Show all lines below holding the string "Abbreviation".
-- Input data follows --
(* ===== verification/VectorPayload.v ===== *)
(** * Payloads of the vector records ([persistence/wal.go], the end of the file)

    The byte layouts in which the log carries a vector insertion, a batch of
    them and the parameters of an index migration. A [float32] is its bit
    pattern, a number below 2^32; [math.Float32bits] and its inverse are the
    identity on it. *)

From S2P Require Import Prelude GoStd.

Abbreviation float32 := Z (only parsing).
Definition f32_ok (v : float32) : Prop := 0 ≤ v < 2 ^ 32.

(** ** Migration start *)
Definition EncodeVMigrateStartPayload (dim : Z) (encoding : string) : list byte :=
  be_put 4 (u32 dim) ++ be_put 4 (u32 (strlen encoding)) ++ bytes_of encoding.

Definition DecodeVMigrateStartPayload (data : list byte) : res string (Z * string) :=
  if zlen data <? 8 then Err "short migrate start payload"%string
  else
    let dim := be_get (take 4 data) in
    let encLen := be_get (take 4 (drop 4 data)) in
    if (dim <=? 0) || (encLen <? 0) || (zlen data <? 8 + encLen)
    then Err "invalid migrate start payload"%string
    else Ok (dim, str_of (sub data 8 (8 + encLen))).

(** ** One vector *)
Definition EncodeVAddPayload (docID : string) (vec : list float32) : list byte :=
  be_put 4 (u32 (strlen docID)) ++ bytes_of docID ++ mjoin (be_put 4 <$> vec).

Fixpoint read_be_vec (n : nat) (rest : list byte) : list float32 :=
  match n with O => [] | S n => be_get (take 4 rest) :: read_be_vec n (drop 4 rest) end.

(** The second component is nil ([None]) when the payload is too short. *)
Definition DecodeVAddPayload (data : list byte) : string * option (list float32) :=
  if zlen data <? 4 then (""%string, None)
  else
    let docLen := be_get (take 4 data) in
    if zlen data <? 4 + docLen then (""%string, None)
    else
      let docID := str_of (sub data 4 (4 + docLen)) in
      let rest := drop (Z.to_nat (4 + docLen)) data in
      (docID, Some (read_be_vec (Z.to_nat (Z.quot (zlen rest) 4)) rest)).

(** ** A batch *)

(** [vec[j]] for [j < dim], with the index panic of a shorter vector. *)
Definition vec_prefix (dim : Z) (vec : list float32) : res string (list float32) :=
  if zlen vec <? dim then Panic else Ok (take (Z.to_nat dim) vec).

Fixpoint encode_batch (dim : Z) (ids : list string) (vecs : list (list float32)) : res string (list byte) :=
  match ids, vecs with
  | [], _ => Ok []
  | _ :: _, [] => Panic
  | id_ :: ids, vec :: vecs =>
      let? v := vec_prefix dim vec in
      let? rest := encode_batch dim ids vecs in
      Ok (le_put 4 (u32 (strlen id_)) ++ bytes_of id_ ++ mjoin (le_put 4 <$> v) ++ rest)
  end.

Definition EncodeVAddBatchPayload (dim : Z) (ids : list string) (vecs : list (list float32))
    : res string (list byte) :=
  let? body := encode_batch dim ids vecs in
  Ok (le_put 4 (u32 dim) ++ le_put 4 (u32 (zlen ids)) ++ body).

(** The slice expression [data[offset : offset+n]] and what follows it; it
    panics past the end. *)
Definition slice_n (n : Z) (rest : list byte) : res string (list byte * list byte) :=
  if zlen rest <? n then Panic else Ok (take (Z.to_nat n) rest, drop (Z.to_nat n) rest).

Fixpoint read_le_vec (n : nat) (rest : list byte) : res string (list float32 * list byte) :=
  match n with
  | O => Ok ([], rest)
  | S n =>
      let? p := slice_n 4 rest in
      let? q := read_le_vec n (snd p) in
      Ok (le_get (fst p) :: fst q, snd q)
  end.

Fixpoint decode_batch (dim : Z) (n : nat) (rest : list byte)
    : res string (list string * list (list float32)) :=
  match n with
  | O => Ok ([], [])
  | S n =>
      let? p := slice_n 4 rest in
      let? q := slice_n (le_get (fst p)) (snd p) in
      let? v := read_le_vec (Z.to_nat dim) (snd q) in
      let? r := decode_batch dim n (snd v) in
      Ok (str_of (fst q) :: fst r, fst v :: snd r)
  end.

Definition DecodeVAddBatchPayload (data : list byte) : res string (Z * list string * list (list float32)) :=
  if zlen data <? 8 then Ok (0, [], [])
  else
    let dim := le_get (take 4 data) in
    let numVectors := le_get (take 4 (drop 4 data)) in
    let? p := decode_batch dim (Z.to_nat numVectors) (drop 8 data) in
    Ok (dim, fst p, snd p).

(** ** Round trips *)
Lemma take_be4 z l : take 4 (be_put 4 z ++ l) = be_put 4 z.
Proof. by rewrite take_app_length' by (by rewrite length_be_put). Qed.
Lemma drop_be4 z l : drop 4 (be_put 4 z ++ l) = l.
Proof. by rewrite drop_app_length' by (by rewrite length_be_put). Qed.
Lemma be4 z : be_get (be_put 4 (u32 z)) = u32 z.
Proof. apply be_get_put_small. apply Z.mod_pos_bound. done. Qed.
Lemma u32_id z : 0 ≤ z < 2 ^ 32 → u32 z = z.
Proof. intros. unfold u32. by apply Z.mod_small. Qed.

Lemma read_be_vec_put vec rest :
  Forall f32_ok vec → read_be_vec (length vec) (mjoin (be_put 4 <$> vec) ++ rest) = vec.
Proof.
  induction 1 as [|v vec Hv _ IH]; [done|]. rewrite fmap_cons.
  change (mjoin (?x :: ?l)) with (x ++ mjoin l). rewrite <- app_assoc. cbn [length read_be_vec].
  rewrite take_be4, drop_be4, IH, be_get_put_small by exact Hv. done.
Qed.

Lemma length_be_vec vec : length (mjoin (be_put 4 <$> vec)) = (4 * length vec)%nat.
Proof.
  induction vec as [|v vec IH]; [done|]. rewrite fmap_cons.
  change (mjoin (?x :: ?l)) with (x ++ mjoin l). rewrite length_app, length_be_put, IH. cbn. lia.
Qed.

Lemma slice_n_app n (p rest : list byte) : zlen p = n → slice_n n (p ++ rest) = Ok (p, rest).
Proof.
  intros <-. unfold slice_n. rewrite zlen_app, (proj2 (Z.ltb_ge _ _)) by (pose proof (zlen_nonneg rest); lia).
  unfold zlen. rewrite Nat2Z.id. by rewrite take_app_length, drop_app_length.
Qed.

Lemma le4 z : 0 ≤ z < 2 ^ 32 → zlen (le_put 4 z) = 4 ∧ le_get (le_put 4 z) = z.
Proof. intros Hz. split; [unfold zlen; by rewrite length_le_put|]. by apply le_get_put_small. Qed.

Lemma read_le_vec_put vec rest :
  Forall f32_ok vec → read_le_vec (length vec) (mjoin (le_put 4 <$> vec) ++ rest) = Ok (vec, rest).
Proof.
  induction 1 as [|v vec Hv _ IH]; [done|]. rewrite fmap_cons. destruct (le4 v Hv) as [H1 H2].
  change (mjoin (?x :: ?l)) with (x ++ mjoin l). rewrite <- app_assoc. cbn [length read_le_vec].
  rewrite slice_n_app by done. cbn [rbind fst snd]. rewrite IH. cbn [rbind fst snd]. by rewrite H2.
Qed.

Definition batch_ok (dim : Z) (p : string * list float32) : Prop :=
  strlen (fst p) < 2 ^ 32 ∧ zlen (snd p) = dim ∧ Forall f32_ok (snd p).

Lemma decode_encode_batch dim items :
  0 ≤ dim → Forall (batch_ok dim) items →
  ∃ body, encode_batch dim (fst <$> items) (snd <$> items) = Ok body ∧
    decode_batch dim (length items) body = Ok (fst <$> items, snd <$> items).
Proof.
  intros Hd. induction 1 as [|[id_ vec] items (Hid & Hlen & Hv) _ (body & He & Hdec)]; [by eexists|].
  cbn [fst snd] in *. rewrite !fmap_cons. cbn [fst snd encode_batch]. unfold vec_prefix.
  rewrite (proj2 (Z.ltb_ge _ _)) by lia. cbn [rbind]. rewrite He. cbn [rbind].
  rewrite take_ge by (unfold zlen in Hlen; lia). eexists. split; [done|].
  assert (Hs : 0 ≤ strlen id_ < 2 ^ 32) by (split; [unfold strlen; lia|done]).
  rewrite u32_id by done. destruct (le4 _ Hs) as [H1 H2]. cbn [length decode_batch].
  rewrite slice_n_app by done. cbn [rbind fst snd]. rewrite H2, slice_n_app
    by (unfold zlen, strlen; by rewrite length_bytes_of). cbn [rbind fst snd].
  replace (Z.to_nat dim) with (length vec) by (unfold zlen in Hlen; lia).
  rewrite read_le_vec_put by done. cbn [rbind fst snd]. rewrite Hdec. cbn [rbind fst snd].
  by rewrite str_of_bytes_of.
Qed.

(** What the log stores for a vector insertion, for a
    batch of insertions and for the start of a migration is decoded to the
    document names, vectors (bit for bit), dimension and encoding it was made
    from. *)
Theorem vector_payload_roundtrip docID vec dim encoding items :
  strlen docID < 2 ^ 32 → Forall f32_ok vec → 0 < dim < 2 ^ 32 → strlen encoding < 2 ^ 32 →
  zlen items < 2 ^ 32 → Forall (batch_ok dim) items →
  DecodeVAddPayload (EncodeVAddPayload docID vec) = (docID, Some vec) ∧
  DecodeVMigrateStartPayload (EncodeVMigrateStartPayload dim encoding) = Ok (dim, encoding) ∧
  (let? data := EncodeVAddBatchPayload dim (fst <$> items) (snd <$> items) in
   DecodeVAddBatchPayload data) = Ok (dim, fst <$> items, snd <$> items).
Proof.
  intros Hd Hv Hdim He Hn Hit. conjs.
  - unfold DecodeVAddPayload, EncodeVAddPayload.
    rewrite (u32_id (strlen docID)) by (unfold strlen in *; lia). set (tail := bytes_of docID ++ _).
    rewrite take_be4. unfold strlen in *. rewrite be_get_put_small by (change (256 ^ Z.of_nat 4) with (2 ^ 32); lia).
    rewrite !zlen_app. unfold zlen at 1 3 5. rewrite !length_be_put.
    assert (Ht : zlen tail = Z.of_nat (String.length docID) + 4 * zlen vec).
    { unfold tail. rewrite zlen_app. unfold zlen. rewrite length_bytes_of, length_be_vec. lia. }
    pose proof (zlen_nonneg vec). rewrite !(proj2 (Z.ltb_ge _ _)) by lia.
    replace (Z.to_nat (4 + _)) with (4 + String.length docID)%nat by lia.
    rewrite <- drop_drop, drop_be4. unfold sub.
    replace (Z.to_nat (4 + _ - 4)) with (String.length docID) by lia.
    change (Z.to_nat 4) with 4%nat. rewrite drop_be4. unfold tail.
    rewrite take_app_length', drop_app_length' by (by rewrite length_bytes_of).
    rewrite str_of_bytes_of. f_equal. f_equal. unfold zlen. rewrite length_be_vec.
    rewrite Z.quot_div_nonneg by lia. replace (Z.to_nat _) with (length vec).
    + rewrite <- (app_nil_r (mjoin _)). by apply read_be_vec_put.
    + rewrite Nat2Z.inj_mul, Z.mul_comm, Z.div_mul by done. lia.
  - unfold DecodeVMigrateStartPayload, EncodeVMigrateStartPayload.
    rewrite take_be4, drop_be4, take_be4, !be4, !u32_id by (unfold strlen in *; lia).
    rewrite !zlen_app. unfold zlen. rewrite !length_be_put, length_bytes_of. unfold strlen.
    rewrite !(proj2 (Z.ltb_ge _ _)), (proj2 (Z.leb_gt _ _)) by lia. cbn [orb].
    unfold sub. change (Z.to_nat 8) with (4 + 4)%nat. rewrite <- drop_drop, !drop_be4.
    rewrite take_ge, str_of_bytes_of by (rewrite length_bytes_of; lia). done.
  - destruct (decode_encode_batch dim items ltac:(lia) Hit) as (body & Hb1 & Hb2).
    unfold EncodeVAddBatchPayload. rewrite Hb1. cbn [rbind]. unfold DecodeVAddBatchPayload.
    rewrite !u32_id by (unfold zlen in *; rewrite ?length_fmap; lia).
    destruct (le4 dim ltac:(lia)) as [H1 H2].
    destruct (le4 (zlen (fst <$> items))) as [H3 H4]; [unfold zlen in *; rewrite length_fmap; lia|].
    rewrite !zlen_app, H1, H3, (proj2 (Z.ltb_ge _ _)) by (pose proof (zlen_nonneg body); lia).
    rewrite (take_app_length' (le_put 4 dim)) by (by rewrite length_le_put).
    rewrite (drop_app_length' (le_put 4 dim)) by (by rewrite length_le_put).
    rewrite take_app_length' by (by rewrite length_le_put). rewrite H2, H4.
    change 8%nat with (4 + 4)%nat. rewrite <- drop_drop, !drop_app_length' by (by rewrite length_le_put).
    unfold zlen. rewrite length_fmap, Nat2Z.id, Hb2. done.
Qed.

Lemma vector_payload_roundtrip_witness :
  DecodeVAddPayload (EncodeVAddPayload "doc" [1065353216; 0]) = ("doc"%string, Some [1065353216; 0]) ∧
  DecodeVMigrateStartPayload (EncodeVMigrateStartPayload 2 "f16") = Ok (2, "f16"%string).
Proof.
  pose proof (vector_payload_roundtrip "doc" [1065353216; 0] 2 "f16" [("a"%string, [1; 2])]) as H.
  destruct H as (H1 & H2 & _); try done; repeat constructor; done.
Defined.
(* ===== verification/Float32.v ===== *)
(** * Single-precision numbers

    Go's [float32] arithmetic on the Standard Library's executable IEEE 754
    model, and the bit patterns of [math.Float32bits] and
    [math.Float32frombits]. A stored coordinate is a bit pattern ([float32] of
    [VectorPayload]); [single] is the number it denotes. There is one NaN. *)

From S2P Require Import Prelude GoStd Types GoFloat Rounding VectorPayload.
From Stdlib Require Import Floats.SpecFloat.
Open Scope Z_scope.

Abbreviation single := spec_float (only parsing).

(** ** Arithmetic *)
Definition f32_add (x y : single) : single := SFadd 24 128 x y.
Definition f32_mul (x y : single) : single := SFmul 24 128 x y.
Definition f32_div (x y : single) : single := SFdiv 24 128 x y.
Definition f32_zero : single := S754_zero false.

(** A float of the other width with the same value, rounded to nearest even. *)
Definition convert (prec emax : Z) (x : spec_float) : spec_float :=
  match x with
  | S754_finite s m e => binary_normalize prec emax (cond_Zopp s (Zpos m)) e s
  | x => x
  end.
Definition to_f32 (x : float64) : single := convert 24 128 x.
Definition to_f64 (x : single) : float64 := convert 53 1024 x.
Definition f32_of_int (n : Z) : single := binary_normalize 24 128 n 0 false.
Definition f32_one : single := f32_of_int 1.

(** [float32(math.Sqrt(float64(x)))] *)
Definition f32_sqrt (x : single) : single := to_f32 (SFsqrt 53 1024 (to_f64 x)).

(** [int(math.Round(float64(x)))]: half away from zero; 0 when not finite. *)
Definition round_int (x : single) : Z :=
  match x with
  | S754_finite s m e =>
      let n := if e >=? 0 then Zpos m * 2 ^ e else (2 * Zpos m + 2 ^ (- e)) / (2 * 2 ^ (- e)) in
      cond_Zopp s n
  | _ => 0
  end.

Definition f32_isNaN (x : single) : bool := match x with S754_nan => true | _ => false end.
Definition f32_isInf (x : single) : bool := match x with S754_infinity _ => true | _ => false end.

(** ** Bit patterns *)
Definition Float32frombits (b : float32) : single :=
  let s := b >=? 2 ^ 31 in
  let ex := (b / 2 ^ 23) mod 256 in
  let f := b mod 2 ^ 23 in
  if ex =? 255 then (if f =? 0 then S754_infinity s else S754_nan)
  else if ex =? 0 then
    match f with Zpos m => S754_finite s m (-149) | _ => S754_zero s end
  else match 2 ^ 23 + f with Zpos m => S754_finite s m (ex - 150) | _ => S754_nan end.

Definition Float32bits (x : single) : float32 :=
  let sign (s : bool) := if s then 2 ^ 31 else 0 in
  match x with
  | S754_zero s => sign s
  | S754_infinity s => sign s + 255 * 2 ^ 23
  | S754_nan => 255 * 2 ^ 23 + 2 ^ 22
  | S754_finite s m e =>
      if Zpos m <? 2 ^ 23 then sign s + Zpos m
      else sign s + (e + 150) * 2 ^ 23 + (Zpos m - 2 ^ 23)
  end.

Example single_values :
  Float32frombits 1065353216 = f32_one ∧ Float32bits f32_one = 1065353216 ∧
  Float32bits (f32_div f32_one (f32_of_int 3)) = 1051372203 ∧
  Float32bits (f32_sqrt (f32_of_int 2)) = 1068827891 ∧
  round_int (f32_div (f32_of_int (-5)) (f32_of_int 2)) = -3 ∧
  Float32bits (f32_mul (f32_of_int 16777217) f32_one) = 1266679808.
Proof. vm_compute. repeat split. Qed.

(** A bit pattern that is not a NaN is that of the number it denotes. *)
Lemma bits_frombits b : f32_ok b → Float32frombits b ≠ S754_nan → Float32bits (Float32frombits b) = b.
Proof.
  unfold f32_ok, Float32frombits. intros Hb Hn.
  assert (He : 0 ≤ (b / 2 ^ 23) mod 256 < 256) by (apply Z.mod_pos_bound; lia).
  assert (Hf : 0 ≤ b mod 2 ^ 23 < 2 ^ 23) by (apply Z.mod_pos_bound; lia).
  assert (Hsplit : b = (if b >=? 2 ^ 31 then 2 ^ 31 else 0)
                       + (b / 2 ^ 23) mod 256 * 2 ^ 23 + b mod 2 ^ 23).
  { pose proof (Z.div_mod b (2 ^ 23) ltac:(lia)). pose proof (Z.div_mod (b / 2 ^ 23) 256 ltac:(lia)).
    assert (b / 2 ^ 23 / 256 = b / 2 ^ 31) as Hd by (rewrite Z.div_div by lia; f_equal; lia).
    rewrite Hd in *. destruct (Z.geb_spec b (2 ^ 31)).
    - assert (b / 2 ^ 31 = 1) by (symmetry; apply (Z.div_unique _ _ _ (b - 2 ^ 31)); lia). lia.
    - assert (b / 2 ^ 31 = 0) by (apply Z.div_small; lia). lia. }
  set (s := b >=? 2 ^ 31) in *. set (ex := (b / 2 ^ 23) mod 256) in *. set (f := b mod 2 ^ 23) in *.
  destruct (Z.eqb_spec ex 255).
  { destruct (Z.eqb_spec f 0); [|done]. cbn [Float32bits]. destruct s; lia. }
  destruct (Z.eqb_spec ex 0).
  { destruct f as [|m|m] eqn:Ef; cbn [Float32bits]; [destruct s; lia| |lia].
    replace (Z.pos m <? 2 ^ 23) with true by (symmetry; apply Z.ltb_lt; lia). destruct s; lia. }
  destruct (2 ^ 23 + f) as [|m|m] eqn:Em; [lia| |lia]. cbn [Float32bits].
  replace (Z.pos m <? 2 ^ 23) with false by (symmetry; apply Z.ltb_ge; lia). destruct s; lia.
Qed.

(** The numbers of single precision. *)
Definition single_ok (x : single) : bool :=
  match x with
  | S754_finite _ m e =>
      (Zpos m <? 2 ^ 24) && (-149 <=? e) && (e <=? 104) && ((2 ^ 23 <=? Zpos m) || (e =? -149))
  | _ => true
  end.

Lemma frombits_bits x : single_ok x = true → Float32frombits (Float32bits x) = x.
Proof.
  unfold single_ok. destruct x as [s|s| |s m e]; intros Hok; [by destruct s..|done|].
  rewrite !andb_true_iff, orb_true_iff in Hok. destruct Hok as [[[Hm He1] He2] Hc].
  bool_to_prop. cbn [Float32bits]. set (z := Z.pos m) in *.
  destruct (Z.ltb_spec z (2 ^ 23)) as [Hsub|Hnorm].
  - assert (e = -149) as -> by lia. unfold Float32frombits.
    assert (E : ((if s then 2 ^ 31 else 0) + z) / 2 ^ 23 = if s then 256 else 0).
    { symmetry. apply (Z.div_unique _ _ _ z); [lia|]. destruct s; lia. }
    assert (F : ((if s then 2 ^ 31 else 0) + z) mod 2 ^ 23 = z).
    { symmetry. apply (Z.mod_unique _ _ (if s then 256 else 0)); [lia|]. destruct s; lia. }
    rewrite E, F. replace ((if s then 256 else 0) mod 256) with 0 by (by destruct s). cbn -[Z.pow Z.geb].
    unfold z at 1. f_equal. destruct s; lia.
  - unfold Float32frombits. set (b := _ + _ + _).
    assert (E : b / 2 ^ 23 = (if s then 256 else 0) + (e + 150)).
    { symmetry. apply (Z.div_unique _ _ _ (z - 2 ^ 23)); [lia|]. unfold b. destruct s; lia. }
    assert (F : b mod 2 ^ 23 = z - 2 ^ 23).
    { symmetry. apply (Z.mod_unique _ _ ((if s then 256 else 0) + (e + 150))); [lia|]. unfold b. destruct s; lia. }
    assert (G : ((if s then 256 else 0) + (e + 150)) mod 256 = e + 150).
    { destruct s; [symmetry; apply (Z.mod_unique _ _ 1); lia|rewrite Z.add_0_l; apply Z.mod_small; lia]. }
    rewrite E, F, G. replace (e + 150 =? 255) with false by lia. replace (e + 150 =? 0) with false by lia.
    replace (2 ^ 23 + (z - 2 ^ 23)) with z by lia. unfold z at 1. f_equal; [|lia].
    unfold b. destruct s; lia.
Qed.

(** ** Results are numbers of single precision *)
Lemma valid_single x : valid_binary 24 128 x = true → single_ok x = true.
Proof.
  destruct x as [s|s| |s m e]; try done. cbn [valid_binary single_ok]. unfold bounded, canonical_mantissa, fexp.
  rewrite emin_eq. intros [Hc He]%andb_prop. apply Z.eqb_eq in Hc. apply Z.leb_le in He. pose proof (digits_bounds m) as [H1 H2].
  assert (Hd : Z.pos (digits2_pos m) ≤ 24) by lia.
  assert (Hm : Z.pos m < 2 ^ 24) by (eapply Z.lt_le_trans; [exact H2|]; apply Z.pow_le_mono_r; lia).
  rewrite !andb_true_iff, orb_true_iff, !Z.ltb_lt, !Z.leb_le, Z.eqb_eq. repeat split; try lia.
  destruct (Z.eq_dec (Z.pos (digits2_pos m)) 24) as [E|E]; [|right; lia]. left. rewrite E in H1. change (24 - 1) with 23 in H1. lia.
Qed.

Lemma f32_div_ok x y : single_ok (f32_div x y) = true.
Proof. apply valid_single, div_valid; lia. Qed.

Lemma scaled_ok neg m base x : single_ok (scaled_in 24 128 neg m base x) = true.
Proof.
  unfold scaled_in. destruct m as [|m|m]; [done| |done]. destruct (x >=? 0).
  - assert (H : single_ok (binary_normalize 24 128 (Z.pos m * base ^ x) 0 false) = true) by (apply valid_single, normalize_valid; lia).
    by destruct (binary_normalize 24 128 (Z.pos m * base ^ x) 0 false).
  - destruct (base ^ (- x)); [done| |done]. apply valid_single, div_valid; lia.
Qed.

Lemma ParseFloat32_ok s : single_ok (fst (ParseFloat32 s)) = true.
Proof.
  unfold ParseFloat32, parse_float. destruct (match bytes_of s with [] => _ | _ => _ end) as [[neg signed] body].
  destruct (_ || _); [done|]. destruct (_ && _); [done|].
  assert (H : ∀ f, read_number 24 128 neg body = Some f → single_ok f = true).
  { intros f. unfold read_number. destruct (read_mantissa _ _ _ _ _ _) as [[[m frac] digits] rest].
    assert (Hv : ∀ e, single_ok (if is_hex_prefix body then scaled_in 24 128 neg m 2 (e - 4 * frac) else scaled_in 24 128 neg m 10 (e - frac)) = true)
      by (intros e; destruct (is_hex_prefix body); apply scaled_ok).
    repeat (case_match; try done); intros [= <-]; first [apply scaled_ok|apply Hv]. }
  destruct (read_number 24 128 neg body); [by apply H|done].
Qed.

Lemma Float32bits_range x : single_ok x = true → 0 ≤ Float32bits x < 2 ^ 32.
Proof.
  unfold single_ok. destruct x as [s|s| |s m e]; intros Hok; [by destruct s..|done|].
  rewrite !andb_true_iff, orb_true_iff in Hok. destruct Hok as [[[Hm He1] He2] Hc]. bool_to_prop. cbn [Float32bits].
  destruct (Z.ltb_spec (Z.pos m) (2 ^ 23)); destruct s; lia.
Qed.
-- Input data concluded --
### [Response area]
Abbreviation float32 := Z (only parsing).
Abbreviation single := spec_float (only parsing).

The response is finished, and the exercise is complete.